(** * Steam trend analysis: the ETL loader and the regression guardrails

    A shallow embedding of [src/data_loader.py] (class [SteamDataLoader]),
    [src/analytics.py] (class [SteamAnalytics]) and the helper
    [process_tags_safely] of [app.py].

    Python values that can sit in a DataFrame cell are the inductive type
    [pyval]; a DataFrame is an index plus an ordered list of named columns;
    logging, the calls into pandas' JSON reader and into statsmodels are
    recorded as a trace of events, and exceptions are an explicit outcome.

    The library calls (pandas, statsmodels, [ast.literal_eval]) follow their
    documented behaviour.  What the repository does not fix (how a numeric
    string or a date is parsed, which labels pandas gives the rows, what a
    sum outside the range of int64 comes to, how a column with mixed UTC
    offsets is converted, what the OLS fit returns or raises, what
    [ast.literal_eval] makes of a string) is a parameter, so every theorem
    holds for all such behaviours.

    A number is an exact rational or one of the IEEE specials.  Rounding is
    abstracted away; sums and quotients outside the range of int64, where
    an int64 column wraps around and a float64 column rounds or overflows,
    are left to the parameter [pandas]. *)

From Stdlib Require Import QArith Qminmax Lia Lqa.
From stdpp Require Import base tactics option list strings pretty.

Open Scope string_scope.
Open Scope list_scope.

(** ** Floating-point numbers *)

Inductive float64 :=
| Fin (q : Q)
| PInf
| NInf
| NaN.

Definition fzero : float64 := Fin 0.
Definition fone : float64 := Fin 1.

Definition is_zero (x : float64) : bool :=
  match x with
  | Fin q => Qeq_bool q 0
  | _ => false
  end.

Definition Qneg_bool (q : Q) : bool := negb (Qle_bool 0 q).

Definition fneg (x : float64) : float64 :=
  match x with
  | Fin q => Fin (- q)
  | PInf => NInf
  | NInf => PInf
  | NaN => NaN
  end.

(** IEEE addition. *)
Definition fadd (x y : float64) : float64 :=
  match x, y with
  | NaN, _ | _, NaN => NaN
  | Fin a, Fin b => Fin (a + b)
  | PInf, NInf | NInf, PInf => NaN
  | PInf, _ | _, PInf => PInf
  | NInf, _ | _, NInf => NInf
  end.

(** IEEE division, as numpy's [true_divide] performs it: a finite non-zero
    value over zero is an infinity, zero over zero is NaN. *)
Definition fdiv (x y : float64) : float64 :=
  match x, y with
  | NaN, _ | _, NaN => NaN
  | Fin a, Fin b =>
      if Qeq_bool b 0 then
        (if Qeq_bool a 0 then NaN else if Qneg_bool a then NInf else PInf)
      else Fin (a / b)
  | Fin _, (PInf | NInf) => Fin 0
  | (PInf | NInf), (PInf | NInf) => NaN
  | PInf, Fin b => if Qneg_bool b then NInf else PInf
  | NInf, Fin b => if Qneg_bool b then PInf else NInf
  end.

(** ** Python values *)

(** [PyNum] stands for both [int] and [float]; [PyOther] for any object of
    a type the code never tests for (tuple, set, bytes, ...). *)
#[warnings="-register-all"]
Inductive pyval :=
| PyNone
| PyBool (b : bool)
| PyNum (x : float64)
| PyStr (s : string)
| PyList (l : list pyval)
| PyDict (d : list (pyval * pyval))
| PyTimestamp (t : Z)
| PyNaT
| PyOther (type_name : string).

Definition py_nan : pyval := PyNum NaN.
Definition py_int (z : Z) : pyval := PyNum (Fin (inject_Z z)).

(** [isinstance(x, dict)], [isinstance(x, list)], [isinstance(x, str)]. *)
Definition is_dict (x : pyval) : bool :=
  match x with PyDict _ => true | _ => false end.
Definition is_list (x : pyval) : bool :=
  match x with PyList _ => true | _ => false end.
Definition is_str (x : pyval) : bool :=
  match x with PyStr _ => true | _ => false end.

(** [list(d.keys())]. *)
Definition dict_keys (d : list (pyval * pyval)) : list pyval := d.*1.

(** [pd.isna] on a scalar: [None], NaN and NaT are missing; an infinity is
    not ([mode.use_inf_as_na] is off by default). *)
Definition isna (x : pyval) : bool :=
  match x with
  | PyNone | PyNaT | PyNum NaN => true
  | _ => false
  end.

Definition notna (x : pyval) : bool := negb (isna x).

(** ** Exceptions, events and the effect monad *)

Inductive exn_class :=
| FileNotFoundError
| ValueError
| SyntaxError
| KeyError
| TypeError
| MemoryError
| RecursionError
| MissingDataError
| AttributeError
| NotImplementedError
| KeyboardInterrupt
| SystemExit.

Global Instance exn_class_eq_dec : EqDecision exn_class.
Proof. solve_decision. Defined.

Record exn := Exn { exn_cls : exn_class; exn_msg : string }.

(** [str(e)]. *)
Definition exn_str (e : exn) : string := exn_msg e.

(** What an [except] clause names. *)
Inductive except_clause :=
| ExceptException
| ExceptClasses (cs : list exn_class).

(** [KeyboardInterrupt] and [SystemExit] derive from [BaseException]
    only; all other classes above derive from [Exception] and none of them
    derives from another one of the list ([MissingDataError] is the one
    statsmodels raises on data it cannot fit). *)
Definition is_Exception (c : exn_class) : bool :=
  match c with
  | KeyboardInterrupt | SystemExit => false
  | _ => true
  end.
* * * *
**THE TASK**
Above are the entries; repeat their lines exactly, from the first through the one that contains "logging, the calls".

**WRITTEN REPLY**
(** * Steam trend analysis: the ETL loader and the regression guardrails

    A shallow embedding of [src/data_loader.py] (class [SteamDataLoader]),
    [src/analytics.py] (class [SteamAnalytics]) and the helper
    [process_tags_safely] of [app.py].

    Python values that can sit in a DataFrame cell are the inductive type
    [pyval]; a DataFrame is an index plus an ordered list of named columns;
    logging, the calls into pandas' JSON reader and into statsmodels are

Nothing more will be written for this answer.